[PROVIDED RECORDS Boundary: Start]
(** X15: a call of [Trace] that fails has done nothing but report one
    error: whatever the arguments, when the action returns false the state
    is the one before the call with one more pop-up, so neither the toggle
    nor the trace file name was touched on the way to the failure. *)
Theorem Trace_action_failure (argv : list string) (s s' : trace_st) :
  Trace_action do_toggle_TRACING trace_set_trace_file argv s = (false, s') ->
  exists msg, s' = t_popup msg s.
Proof.
  unfold Trace_action, check_argc. intros H.
  destruct ((0 <=? Z.of_nat (length argv)) && (Z.of_nat (length argv) <=? 2));
    cbv iota beta in H; simpl (_ <? 0) in H; cbv iota in H;
    [|injection H as <-; eauto].
  destruct argv as [|argv0 rest].
  - destruct (_ && _) in H; discriminate H.
  - destruct (strcasecmp_eq argv0 "Off").
    + destruct (1 <? _) in H; [injection H as <-; eauto|].
      destruct (tracing s); discriminate H.
    + destruct (strcasecmp_eq argv0 "On"); simpl negb in H; cbv iota in H;
        [|injection H as <-; eauto].
      destruct rest as [|argv1 rest].
      * destruct (tracing s); discriminate H.
      * destruct (tracing s); [injection H as <-; eauto|].
        destruct (tracing (trace_set_trace_file argv1 s)); discriminate H.
Qed.

End TraceFacts.

Section TraceWitness.
Import TraceAction.

(** [Trace(OFF)] with tracing off, where the toggle would flip the flag. *)
Lemma Trace_action_same_state_witness :
  Trace_action (fun s => TraceSt (negb (tracing s)) (tracefile_name s)
                                 (t_popups s) (t_outputs s))
               (fun f s => TraceSt (tracing s) (Some f) (t_popups s) (t_outputs s))
               ["OFF"] (TraceSt false None [] [])
  = (true, TraceSt false None [] []).
Proof.
  apply (proj1 (Trace_action_same_state
           (fun s => TraceSt (negb (tracing s)) (tracefile_name s)
                             (t_popups s) (t_outputs s))
           (fun f s => TraceSt (tracing s) (Some f) (t_popups s) (t_outputs s))
           "OFF" (TraceSt false None [] []))); reflexivity.
Defined.

(** [Trace(On,file)] with tracing on is refused, and the file name set
    before stays. *)
Lemma Trace_action_failure_witness :
  exists msg,
    TraceSt true (Some "a.trc") ["Trace: cannot specify filename when tracing is already on"] []
    = t_popup msg (TraceSt true (Some "a.trc") [] []).
Proof.
  apply (Trace_action_failure
           (fun s => TraceSt (negb (tracing s)) (tracefile_name s)
                             (t_popups s) (t_outputs s))
           (fun f s => TraceSt (tracing s) (Some f) (t_popups s) (t_outputs s))
           ["On"; "b.trc"] (TraceSt true (Some "a.trc") [] [])).
  reflexivity.
Defined.

End TraceWitness.

(** ** The Model action, without a connection *)

Section MoreModelFacts.
Import Libc Actions More.

Variable set_rows_cols : Z -> Z -> Z -> emu -> emu.
Variable ctlr_reinit : Z -> emu -> emu.
Variable MODEL_CHANGE : Z.
Variable screen_init : emu -> emu.
Variable ctlr_erase : bool -> emu -> emu.

(** The test on the first parameter, as [Model_action] writes it. *)
Lemma first_parameter_checked (argv0 : string) :
  negb (String.length argv0 =? 6)%nat
  || negb (String.eqb (substring 0 3 argv0) "327")
  || negb (strchr "89" (char_at argv0 3))
  || negb (bool_decide (char_at argv0 4 = "-"%char))
  || negb (strchr "2345" (char_at argv0 5)) = false ->
  argv0 ∈ model_names.
Proof.
  intros H. repeat (apply orb_false_iff in H as [H ?]).
  repeat match goal with
         | H : negb _ = false |- _ => apply negb_false_iff in H
         end.
  destruct argv0 as [|c0 [|c1 [|c2 [|c3 [|c4 [|c5 [|c6 r]]]]]]]; try discriminate.
  match goal with H : String.eqb _ _ = true |- _ => apply String.eqb_eq in H; simpl in H;
    injection H as -> -> -> end.
  match goal with H : bool_decide _ = true |- _ => apply bool_decide_eq_true in H;
    unfold char_at in H; simpl in H; subst c4 end.
  unfold char_at in *; simpl in *.
  repeat match goal with
         | H : _ || _ = true |- _ => apply orb_true_iff in H as [H | H]
         | H : bool_decide _ = true |- _ => apply bool_decide_eq_true in H; subst
         | H : false = true |- _ => discriminate H
         end;
    unfold model_names; rewrite !elem_of_cons; tauto.
Qed.
(** The project entries of a result that these wrappers can count: the
    values of the dict under "projects", when each of them is a dict whose
    count under [k], if it has one, is a number. *)
Definition project_results (k : string) (v : pyval) : option (list pyval) :=
  match v with
  | PDict d =>
      match dict_lookup "projects" d with
      | Some (PDict projs) =>
          if forallb (project_record k) projs.*2 then Some projs.*2 else None
      | _ => None
      end
  | _ => None
  end.

Lemma item_weight_one_if_success x :
  item_weight one_if_success x = if succeeded_project x then 1 else 0.
Proof.
  destruct x as [| | | | |d]; try done.
  unfold item_weight, one_if_success, succeeded_project. simpl.
  by destruct (truthy _).
Qed.

Lemma success_sum_value ps :
  forallb is_dict ps = true →
  ∃ n, py_sum one_if_success ps = Val n ∧ (0 <? n) = existsb succeeded_project ps.
Proof.
  intros Hps. eexists. split.
  - apply py_sum_from_val. by rewrite (forallb_eq _ _ ps item_ok_one_if_success).
  - rewrite Z.add_0_l, weights_positive.
    + clear Hps. induction ps as [|x ps IH]; simpl; [done|].
      rewrite IH, item_weight_one_if_success. by destruct (succeeded_project x).
    + intros x. rewrite item_weight_one_if_success. by destruct (succeeded_project x).
Qed.

Lemma project_records_are_dicts k ps :
  forallb (project_record k) ps = true → forallb is_dict ps = true.
Proof.
  rewrite !forallb_forall. intros H x Hx. eapply project_record_is_dict. by apply H.
Qed.

Lemma count_sum_value k ps :
  forallb (project_record k) ps = true → ∃ n, py_sum (count_field k) ps = Val n.
Proof.
  intros Hps. eexists. apply py_sum_from_val.
  by rewrite (forallb_eq _ _ ps (item_ok_count_field k)).
Qed.

Lemma count_sum_exc k ps :
  forallb (project_record k) ps = false → ∃ x, py_sum (count_field k) ps = Exc x.
Proof.
  intros Hps. pose proof (py_sum_is_val (count_field k) ps) as H.
  rewrite (forallb_eq _ _ ps (item_ok_count_field k)), Hps in H.
  destruct (py_sum (count_field k) ps) as [n|x]; [done|by exists x].
Qed.

Lemma success_sum_exc ps :
  forallb is_dict ps = false → ∃ x, py_sum one_if_success ps = Exc x.
Proof.
  intros Hps. pose proof (py_sum_is_val one_if_success ps) as H.
  rewrite (forallb_eq _ _ ps item_ok_one_if_success), Hps in H.
  destruct (py_sum one_if_success ps) as [n|x]; [done|by exists x].
Qed.

Lemma has_projects_key d :
  truthy (PDict d) && is_dict (PDict d) && has_key "projects" (PDict d)
  = bool_decide (is_Some (dict_lookup "projects" d)).
Proof.
  cbn [truthy is_dict has_key]. rewrite andb_true_r.
  destruct d as [|kv d]; [done|]. done.
Qed.

Section projects_wrappers.
Import import_to_arize.
Variables (a : args) (e : env).

(** What a wrapper of this kind returns and writes, for the importer [f],
    the count field [k] and the results file [path]. *)
Definition projects_outcome (f : extfun) (k path : string)
    : bool * list (string * pyval) :=
  match behaviour e f with
  | Returns v =>
      match project_results k v with
      | Some ps => (existsb succeeded_project ps, [(path, v)])
      | None => (false, [])
      end
  | Raises _ => (false, [])
  end.

Ltac projects_wrapper_outcome f k :=
  unfold projects_outcome; run_stage;
  destruct (behaviour e f) as [v|x]; simpl; [|done];
  destruct v as [|b|z|s|l|d]; simpl; rewrite ?andb_false_r; simpl; try done;
  change (nonempty d && true) with (truthy (PDict d) && is_dict (PDict d));
  rewrite has_projects_key;
  destruct (dict_lookup "projects" d) as [projs|] eqn:Hprojs; simpl; [|done];
  destruct projs as [|b|z|s|l|projs]; simpl; try done;
  destruct (forallb (project_record k) projs.*2) eqn:Hrec;
    [ destruct (success_sum_value _ (project_records_are_dicts _ _ Hrec))
        as (n1 & -> & <-);
      destruct (count_sum_value _ _ Hrec) as (n2 & ->); simpl; done
    | destruct (forallb is_dict projs.*2) eqn:Hdict;
      [ destruct (success_sum_value _ Hdict) as (n1 & -> & _);
        destruct (count_sum_exc _ _ Hrec) as (x2 & ->); simpl; done
      | destruct (success_sum_exc _ Hdict) as (x1 & ->); simpl; done ] ].

Lemma import_evaluations_wrapper_outcome :
  let r := import_evaluations_wrapper a e ∅w in
  (r.1, writes (trace r.2))
  = (Ok (projects_outcome import_evaluations "evaluations_count"
           "results/evaluation_import_results.json").1,
     (projects_outcome import_evaluations "evaluations_count"
        "results/evaluation_import_results.json").2).
Proof.
  unfold import_evaluations_wrapper.
  projects_wrapper_outcome import_evaluations "evaluations_count".
Qed.

Lemma import_annotations_wrapper_outcome :
  let r := import_annotations_wrapper a e ∅w in
  (r.1, writes (trace r.2))
  = (Ok (projects_outcome import_annotations "annotations_count"
           "results/annotation_import_results.json").1,
     (projects_outcome import_annotations "annotations_count"
        "results/annotation_import_results.json").2).
Proof.
  unfold import_annotations_wrapper.
  projects_wrapper_outcome import_annotations "annotations_count".
Qed.
End projects_wrappers.

(** The importer returns, without an exception, a dict whose "projects" is
    a dict of project records (dicts whose count under [k], if present, is
    a number) of which at least one has a truthy "success". *)
Definition counts_success (k : string) (o : outcome) : Prop :=
  ∃ d projs, o = Returns (PDict d)
    ∧ dict_lookup "projects" d = Some (PDict projs)
    ∧ Forall (λ p, project_record k p = true) projs.*2
    ∧ ∃ p, p ∈ projs.*2 ∧ succeeded_project p = true.

Lemma projects_outcome_spec (e : env) f k path :
  (projects_outcome e f k path).1 = true ↔ counts_success k (behaviour e f).
Proof.
  unfold projects_outcome, counts_success, project_results. split.
  - destruct (behaviour e f) as [[| | | | |d]|]; try done.
    destruct (dict_lookup "projects" d) as [[| | | | |projs]|] eqn:Hprojs; try done.
    destruct (forallb (project_record k) projs.*2) eqn:Hrec; [|done].
    cbn [fst]. intros Hex. exists d, projs. repeat split; try done.
    + apply Forall_forall. intros p Hp. rewrite forallb_forall in Hrec.
      apply Hrec. by apply list_elem_of_In.
    + apply existsb_exists in Hex as (p & Hp & Hs). exists p.
      by rewrite list_elem_of_In.
  - intros (d & projs & -> & -> & Hrec & p & Hp & Hs).
    assert (forallb (project_record k) projs.*2 = true) as ->.
    { apply forallb_forall. intros q Hq. rewrite Forall_forall in Hrec.
      apply Hrec. by apply list_elem_of_In. }
    cbn [fst]. apply existsb_exists. exists p. by rewrite <- list_elem_of_In.
Qed.

Lemma projects_wrapper_in_world (m : M bool) (e : env) w f k path :
  framed m →
  (let r := m e ∅w in
   (r.1, writes (trace r.2))
   = (Ok (projects_outcome e f k path).1, (projects_outcome e f k path).2)) →
  (m e w).1 = Ok (projects_outcome e f k path).1
  ∧ writes (trace (m e w).2) = writes (trace w) ++ (projects_outcome e f k path).2.
Proof.
  intros Hm Hrun. cbv zeta in Hrun. injection Hrun as H1 H2.
  rewrite (framed_writes m e w Hm), H2. by rewrite (Hm e w), H1.
Qed.
(** X9.  [parse_request_sizes] accepts a spec only when it has exactly two
    colon-separated parts with as many weights as sizes; the sampler it
    returns only ever draws one of the listed sizes. *)
Theorem request_sizes_drawn_from_list (arg : string) :
  (forall d : @dist rng, parse_request_sizes arg = Ok d ->
     exists p0 p1 sizes,
       split arg ":" = [p0; p1] /\
       mapM (fun x => of_option (stoi x) Exception) (split p1 ",")
         = Ok sizes /\
       List.length (split p0 ",") = List.length sizes /\
       forall w, In (fst (d w)) sizes) /\
  (List.length (split arg ":") <> 2%nat ->
   @parse_request_sizes FO rng SR arg = Err FatalError) /\
  (forall p0 p1, split arg ":" = [p0; p1] ->
     List.length (split p0 ",") <> List.length (split p1 ",") ->
     @parse_request_sizes FO rng SR arg = Err FatalError).
Proof.
  split; [|split].
  - intros d Hp. unfold parse_request_sizes in Hp.
    destruct (split arg ":") as [|p0 [|p1 [|p2 rest]]] eqn:Es;
      cbn [List.length Nat.eqb ensure bind] in Hp; try discriminate Hp.
    change (vec_at [p0; p1] 0) with (Ok p0) in Hp.
    change (vec_at [p0; p1] 1) with (Ok p1) in Hp. cbn [bind] in Hp.
    destruct (Nat.eqb (List.length (split p0 ","))
                      (List.length (split p1 ","))) eqn:El;
      cbn [ensure bind] in Hp; [|discriminate Hp].
    apply Nat.eqb_eq in El.
    destruct (mapM _ (split p0 ",")) as [ws|] eqn:Ew;
      cbn [bind] in Hp; [|discriminate Hp].
    destruct (mapM _ (split p1 ",")) as [sizes|] eqn:Esz;
      cbn [bind] in Hp; [|discriminate Hp].
    injection Hp as <-.
    apply mapM_length in Ew. pose proof (mapM_length _ _ _ Esz) as Hsz.
    exists p0, p1, sizes. split; [reflexivity|]. split; [exact Esz|].
    split; [congruence|]. apply sizes_sampler_in.
    + pose proof (split_nonempty p1 ",") as Hne.
      destruct sizes; [|discriminate].
      destruct (split p1 ","); [congruence|discriminate].
    + rewrite normalise_vec_length. congruence.
  - intros Hlen. unfold parse_request_sizes.
    apply Nat.eqb_neq in Hlen. now rewrite Hlen.
  - intros p0 p1 Es Hlen. unfold parse_request_sizes. rewrite Es.
    cbn [List.length Nat.eqb ensure bind].
    change (vec_at [p0; p1] 0) with (Ok p0).
    change (vec_at [p0; p1] 1) with (Ok p1). cbn [bind].
    apply Nat.eqb_neq in Hlen. now rewrite Hlen.
Qed.

End ParserBehaviour.

Lemma irdgen_spikes_in_range_witness :
  @irdgen exact_ops tape tape_random 5 (1 # 100)%Q [0; 5] = Err Undefined.
Proof.
  apply (proj2 (@irdgen_spikes_in_range exact_ops tape tape_random
                  5 (1 # 100)%Q [0; 5])).
  intros H. inversion H as [|? ? _ H1]; subst.
  inversion H1 as [|? ? H5 _]; subst. lia.
Defined.
(** * LinkedIn profile scraper ([src/index.ts]): a shallow embedding

    The first part embeds the source file:
    - [JS]: the fragment of JavaScript strings the scraper relies on
      (UTF-16 code units, [split], [trim], [includes], [endsWith]);
    - one module per record interface of the source;
    - [Extract] and [Skills]: the in-page extraction callbacks (the
      date-range split, the endorsement count);
    - [Normalize]: the raw-to-clean mapping and the duration computation;
    - [Requests]: the blocked-hosts table and the request interceptor;
    - [Scroll]: the [autoScroll] timer loop;
    - [Lifecycle]: [setup], [createPage], [close], [checkIfLoggedIn] and
      [run] as programs of a state-and-exception monad over an explicit
      browser state, with an oracle deciding which driver calls throw;
    - [Construct]: the constructor and its checks of the options;
    - [Observe]: what the statements read off a state or a log;
    - [Samples] and [Fixtures]: concrete documents, worlds and states.

    The second part proves the properties, module by module, and runs
    the methods on the samples in [Scenarios] and [MoreScenarios].

    An [await] is sequencing: the code has one scraper and no two
    methods in flight. The one place where the order of the event loop
    shows is the promise built by [close]: its settling is modelled call
    by call, and when it is rejected before its executor has come to an
    end, the rest of the executor is kept in the state and runs on while
    the caller waits for its next driver call.

    A document is given by the address a page is on: what scrolling and
    clicking load into it is not modelled, and a driver call fails when
    the oracle says so, whatever the state of the browser. *)

From Stdlib Require Import ZArith NArith List String Ascii Bool Lia.
From stdpp Require Import base option list gmap.
Import ListNotations.
(** [handleClick] up to its [await]: the handler reads [isExpandingNode] of
    the latest render, which React has brought up to date with the store
    before the next click is dispatched. *)
Definition handleClick (dims : Dimensions) (r : DOMRect) (clientX clientY : num)
  (a : App) : App :=
  match getNodeAt (sceneOf dims r a) (currentView a) clientX clientY with
  | Some node =>
      if negb (isExpandingNode (store a)) then
        match nodeObjs (Physics.heap (world a)) !! node with
        | Some n =>
            let s := set_selection (id n) (orZero (x n), orZero (y n)) (store a) in
            let w := Physics.centerNode (id n) (world a) in
            let s := set_expanding true (Some (id n)) s in
            {| world := w; store := s; currentView := currentView a;
               inflight := inflight a ++ [id n] |}
        | None => a
        end
      else a
  | None => a
  end.

Definition with_heap (h : Heap) (w : Physics.World) : Physics.World :=
  {| Physics.heap := h; Physics.engine := Physics.engine w;
     Physics.clock := Physics.clock w; Physics.timers := Physics.timers w |}.

(** The objects of a parsed response are new: they never replace an object
    that is already there. *)
Definition allocate (objs h : Heap) : Heap :=
  {| nodeObjs := nodeObjs h ∪ nodeObjs objs;
     linkObjs := linkObjs h ∪ linkObjs objs |}.

(** The rest of [handleClick] when the [i]-th pending request succeeds with
    [data], whose objects are [objs]: [addGraphData], then the [finally]. *)
Definition expandResolved (i : nat) (objs : Heap) (data : GraphData) (a : App)
  : App :=
  match inflight a !! i with
  | Some _ =>
      let h := allocate objs (Physics.heap (world a)) in
      let '(h, s) := addGraphData data (h, store a) in
      {| world := with_heap h (world a);
         store := set_expanding false None s;
         currentView := currentView a;
         inflight := delete i (inflight a) |}
  | None => a
  end.

(** The rest of [handleClick] when the request fails: [catch], [finally]. *)
Definition expandRejected (i : nat) (a : App) : App :=
  match inflight a !! i with
  | Some _ =>
      {| world := world a;
         store := set_expanding false None (store a);
         currentView := currentView a;
         inflight := delete i (inflight a) |}
  | None => a
  end.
[PROVIDED RECORDS Boundary: End]
**EXERCISE BRIEF**
Look through the listing and extract every line with "iota" in it.

**RESPONSE BOX**
    cbv iota beta in H; simpl (_ <? 0) in H; cbv iota in H;
    + destruct (strcasecmp_eq argv0 "On"); simpl negb in H; cbv iota in H;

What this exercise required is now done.